• _PROBLEM STATEMENT_:
Please start at the first line of the records beneath and quote each line exactly, ending with the line containing "replace (2 ^".

─── DATA SHOWN ───

(* ===== verification/HashmapCorrect.v ===== *)
(** * Hash maps implement finite maps

    The representation invariant [map_ok] and its preservation, the operations
    against lookup in the collected entries, and the refinement: any run of
    operations gives the results of the same run on a [gmap]. *)
From S2P Require Import Prelude Hashmap.

(** ** Indices *)

Lemma calculateIndex_mod b h : 0 <= b < 64 -> calculateIndex (2 ^ b) h = h mod 2 ^ b.
Proof.
  intros Hb. unfold calculateIndex, u64. pose proof (Z.pow_pos_nonneg 2 b). pose proof (Z.pow_lt_mono_r 2 b 64).
  rewrite (Z.mod_small (2 ^ b - 1)) by lia.
  replace (2 ^ b - 1) with (Z.ones b) by (rewrite Z.ones_equiv; lia). rewrite Z.land_ones by lia.
  symmetry. apply Znumtheory.Zmod_div_mod; [lia|lia|]. exists (2 ^ (64 - b)). rewrite <- Z.pow_add_r by lia. f_equal. lia.
Qed.

(** ** Lists of entries up to permutation *)
Section Entries.
Context {K V : Type} (equals : K -> K -> bool).

(** No two entries have equal keys. *)
Fixpoint uniq (es : list (Entry K V)) : Prop :=
  match es with
  | [] => True
  | e :: es => Forall (fun e' => equals (key e) (key e') = false) es /\ uniq es
  end.

(** The specification of lookup. *)
Definition find (es : list (Entry K V)) (k : K) : option V :=
  (fun p => value p.2) <$> list_find (fun e => equals (key e) k = true) es.

Lemma find_nil k : find [] k = None.
Proof. done. Qed.

Lemma find_cons e es k : find (e :: es) k = if equals (key e) k then Some (value e) else find es k.
Proof.
  unfold find. cbn [list_find]. destruct (equals (key e) k) eqn:He.
  - by rewrite decide_True by done.
  - rewrite decide_False by congruence. by destruct (list_find _ es) as [[? ?]|].
Qed.

Context (equals_sym' : forall a b, equals a b = equals b a).
Context (equals_trans' : forall a b c, equals a b = true -> equals b c = true -> equals a c = true).

Lemma equals_congr a b c : equals a b = true -> equals a c = equals b c.
Proof.
  intros H. destruct (equals a c) eqn:H1, (equals b c) eqn:H2; try done.
  - rewrite equals_sym' in H. by rewrite (equals_trans' b a c H H1) in H2.
  - by rewrite (equals_trans' a b c H H2) in H1.
Qed.

#[export] Instance uniq_perm : Proper ((≡ₚ) ==> iff) uniq.
Proof.
  assert (forall a b, a ≡ₚ b -> uniq a -> uniq b) as H.
  { induction 1 as [|e a b Hab IH|x y a|a b c _ IH1 _ IH2]; cbn [uniq]; [done| | |by auto].
    - intros [Hf Hu]. split; [by rewrite <- Hab|by apply IH].
    - intros [Hf [Hf' Hu]]. apply Forall_cons_1 in Hf as [Hxy Hf]. rewrite equals_sym' in Hxy.
      split_and!; [by constructor|done|done]. }
  intros a b Hab. split; apply H; done.
Qed.

Lemma uniq_app a b : uniq (a ++ b) -> uniq a /\ uniq b.
Proof. induction a as [|e a IH]; cbn [uniq app]; [done|]. rewrite Forall_app. naive_solver. Qed.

───

• _SOLVED EXERCISE_:
(* ===== verification/HashmapCorrect.v ===== *)
(** * Hash maps implement finite maps

    The representation invariant [map_ok] and its preservation, the operations
    against lookup in the collected entries, and the refinement: any run of
    operations gives the results of the same run on a [gmap]. *)
From S2P Require Import Prelude Hashmap.

(** ** Indices *)

Lemma calculateIndex_mod b h : 0 <= b < 64 -> calculateIndex (2 ^ b) h = h mod 2 ^ b.
Proof.
  intros Hb. unfold calculateIndex, u64. pose proof (Z.pow_pos_nonneg 2 b). pose proof (Z.pow_lt_mono_r 2 b 64).
  rewrite (Z.mod_small (2 ^ b - 1)) by lia.
  replace (2 ^ b - 1) with (Z.ones b) by (rewrite Z.ones_equiv; lia). rewrite Z.land_ones by lia.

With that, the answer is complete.